* [What this task involves]: Which lines below fall between the one containing "destruct Hout as" and the one containing "gy, gap, reach."? Repeat them exactly, counting both of those lines, and add nothing else.

# # #

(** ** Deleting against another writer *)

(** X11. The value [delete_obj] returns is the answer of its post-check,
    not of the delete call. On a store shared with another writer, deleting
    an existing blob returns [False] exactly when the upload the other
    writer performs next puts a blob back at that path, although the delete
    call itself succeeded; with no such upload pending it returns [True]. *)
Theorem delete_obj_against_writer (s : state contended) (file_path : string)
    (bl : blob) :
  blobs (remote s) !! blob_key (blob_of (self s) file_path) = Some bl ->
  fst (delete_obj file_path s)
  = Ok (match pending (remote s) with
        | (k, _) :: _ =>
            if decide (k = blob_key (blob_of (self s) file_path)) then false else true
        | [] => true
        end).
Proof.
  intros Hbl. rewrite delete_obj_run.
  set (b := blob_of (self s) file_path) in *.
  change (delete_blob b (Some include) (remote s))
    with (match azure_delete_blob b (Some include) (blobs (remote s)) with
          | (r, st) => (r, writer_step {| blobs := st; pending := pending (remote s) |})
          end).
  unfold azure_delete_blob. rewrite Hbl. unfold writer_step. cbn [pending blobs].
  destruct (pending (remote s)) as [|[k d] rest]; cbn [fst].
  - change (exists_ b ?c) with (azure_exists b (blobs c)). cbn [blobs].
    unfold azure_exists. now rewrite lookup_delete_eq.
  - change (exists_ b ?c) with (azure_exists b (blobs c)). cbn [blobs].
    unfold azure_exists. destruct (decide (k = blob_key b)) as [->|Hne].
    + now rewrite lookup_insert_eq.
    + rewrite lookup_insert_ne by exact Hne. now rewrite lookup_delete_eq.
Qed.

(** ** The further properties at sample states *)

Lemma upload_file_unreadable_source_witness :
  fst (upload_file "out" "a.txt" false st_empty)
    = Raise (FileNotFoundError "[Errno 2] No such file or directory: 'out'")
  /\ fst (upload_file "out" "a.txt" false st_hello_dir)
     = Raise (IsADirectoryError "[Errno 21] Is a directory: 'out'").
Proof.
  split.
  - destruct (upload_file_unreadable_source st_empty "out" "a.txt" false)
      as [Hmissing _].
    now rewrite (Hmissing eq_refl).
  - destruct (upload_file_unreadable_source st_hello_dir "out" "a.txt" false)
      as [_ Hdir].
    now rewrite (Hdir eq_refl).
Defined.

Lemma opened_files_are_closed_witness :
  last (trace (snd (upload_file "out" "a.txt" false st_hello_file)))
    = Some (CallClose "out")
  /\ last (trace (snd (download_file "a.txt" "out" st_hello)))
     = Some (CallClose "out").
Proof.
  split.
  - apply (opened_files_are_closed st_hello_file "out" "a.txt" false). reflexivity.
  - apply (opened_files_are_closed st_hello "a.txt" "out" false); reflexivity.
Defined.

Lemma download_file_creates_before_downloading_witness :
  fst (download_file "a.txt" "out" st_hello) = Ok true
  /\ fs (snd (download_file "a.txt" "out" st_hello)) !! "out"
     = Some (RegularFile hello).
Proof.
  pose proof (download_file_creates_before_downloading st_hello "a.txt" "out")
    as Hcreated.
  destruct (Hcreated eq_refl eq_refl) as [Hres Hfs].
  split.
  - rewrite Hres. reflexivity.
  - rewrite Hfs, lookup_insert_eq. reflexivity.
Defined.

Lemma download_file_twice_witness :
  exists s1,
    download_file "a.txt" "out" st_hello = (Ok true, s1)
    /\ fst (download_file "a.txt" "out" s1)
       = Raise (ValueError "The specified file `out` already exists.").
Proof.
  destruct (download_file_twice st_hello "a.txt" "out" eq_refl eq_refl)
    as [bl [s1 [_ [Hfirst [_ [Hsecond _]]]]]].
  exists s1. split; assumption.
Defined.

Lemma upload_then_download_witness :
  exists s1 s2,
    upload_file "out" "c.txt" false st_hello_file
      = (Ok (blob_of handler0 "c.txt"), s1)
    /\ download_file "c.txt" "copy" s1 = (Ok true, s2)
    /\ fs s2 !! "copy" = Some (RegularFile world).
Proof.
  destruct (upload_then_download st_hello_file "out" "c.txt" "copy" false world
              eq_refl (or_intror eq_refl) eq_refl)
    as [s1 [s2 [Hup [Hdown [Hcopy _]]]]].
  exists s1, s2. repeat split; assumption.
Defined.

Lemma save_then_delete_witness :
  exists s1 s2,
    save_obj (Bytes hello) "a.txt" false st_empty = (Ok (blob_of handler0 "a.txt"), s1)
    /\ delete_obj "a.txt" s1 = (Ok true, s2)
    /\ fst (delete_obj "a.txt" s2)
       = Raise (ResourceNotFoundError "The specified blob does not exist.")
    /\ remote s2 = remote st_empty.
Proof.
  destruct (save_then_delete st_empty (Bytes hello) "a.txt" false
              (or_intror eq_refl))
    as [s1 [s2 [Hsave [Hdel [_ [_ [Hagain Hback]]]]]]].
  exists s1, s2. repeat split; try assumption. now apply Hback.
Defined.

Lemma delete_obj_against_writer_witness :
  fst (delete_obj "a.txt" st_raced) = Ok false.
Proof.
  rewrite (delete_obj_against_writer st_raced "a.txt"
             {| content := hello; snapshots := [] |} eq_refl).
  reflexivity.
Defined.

# # #

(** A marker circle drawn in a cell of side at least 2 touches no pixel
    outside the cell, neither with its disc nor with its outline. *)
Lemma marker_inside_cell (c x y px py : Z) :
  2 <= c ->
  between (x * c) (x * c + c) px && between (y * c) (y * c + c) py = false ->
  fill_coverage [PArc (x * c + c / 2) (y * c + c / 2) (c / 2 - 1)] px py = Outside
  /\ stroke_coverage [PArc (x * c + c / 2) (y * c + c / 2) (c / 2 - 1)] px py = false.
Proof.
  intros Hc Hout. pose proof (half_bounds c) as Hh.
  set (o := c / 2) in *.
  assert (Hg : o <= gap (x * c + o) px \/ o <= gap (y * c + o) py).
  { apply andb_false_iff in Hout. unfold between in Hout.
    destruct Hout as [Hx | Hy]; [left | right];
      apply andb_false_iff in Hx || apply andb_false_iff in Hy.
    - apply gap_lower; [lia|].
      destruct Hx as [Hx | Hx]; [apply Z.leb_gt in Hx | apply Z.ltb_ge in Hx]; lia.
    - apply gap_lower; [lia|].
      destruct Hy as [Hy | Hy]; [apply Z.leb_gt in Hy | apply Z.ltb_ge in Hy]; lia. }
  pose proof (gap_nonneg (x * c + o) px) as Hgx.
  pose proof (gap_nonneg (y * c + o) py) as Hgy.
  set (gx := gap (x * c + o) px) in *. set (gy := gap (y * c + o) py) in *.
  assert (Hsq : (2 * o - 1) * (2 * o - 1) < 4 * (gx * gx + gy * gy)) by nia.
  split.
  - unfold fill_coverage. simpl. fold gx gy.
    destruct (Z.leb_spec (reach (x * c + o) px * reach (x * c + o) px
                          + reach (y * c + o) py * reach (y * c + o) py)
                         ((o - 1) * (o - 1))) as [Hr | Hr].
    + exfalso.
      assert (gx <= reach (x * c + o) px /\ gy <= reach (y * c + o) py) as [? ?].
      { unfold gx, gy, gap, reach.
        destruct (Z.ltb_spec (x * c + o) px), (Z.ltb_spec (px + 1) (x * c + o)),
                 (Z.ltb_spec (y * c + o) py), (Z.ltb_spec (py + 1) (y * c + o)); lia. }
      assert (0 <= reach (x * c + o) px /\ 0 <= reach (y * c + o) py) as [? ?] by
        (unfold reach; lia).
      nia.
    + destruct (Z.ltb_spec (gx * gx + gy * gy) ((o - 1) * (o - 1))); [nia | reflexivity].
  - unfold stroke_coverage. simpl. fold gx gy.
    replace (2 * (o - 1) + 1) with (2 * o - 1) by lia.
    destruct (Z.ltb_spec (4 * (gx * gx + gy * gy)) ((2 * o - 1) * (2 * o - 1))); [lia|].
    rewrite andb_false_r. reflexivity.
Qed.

# # #

* [Solution for this exercise]:
    destruct Hout as [Hx | Hy]; [left | right];
      apply andb_false_iff in Hx || apply andb_false_iff in Hy.
    - apply gap_lower; [lia|].
      destruct Hx as [Hx | Hx]; [apply Z.leb_gt in Hx | apply Z.ltb_ge in Hx]; lia.
    - apply gap_lower; [lia|].
      destruct Hy as [Hy | Hy]; [apply Z.leb_gt in Hy | apply Z.ltb_ge in Hy]; lia. }
  pose proof (gap_nonneg (x * c + o) px) as Hgx.
  pose proof (gap_nonneg (y * c + o) py) as Hgy.
  set (gx := gap (x * c + o) px) in *. set (gy := gap (y * c + o) py) in *.
  assert (Hsq : (2 * o - 1) * (2 * o - 1) < 4 * (gx * gx + gy * gy)) by nia.
  split.
  - unfold fill_coverage. simpl. fold gx gy.
    destruct (Z.leb_spec (reach (x * c + o) px * reach (x * c + o) px
                          + reach (y * c + o) py * reach (y * c + o) py)
                         ((o - 1) * (o - 1))) as [Hr | Hr].
    + exfalso.
      assert (gx <= reach (x * c + o) px /\ gy <= reach (y * c + o) py) as [? ?].
      { unfold gx, gy, gap, reach.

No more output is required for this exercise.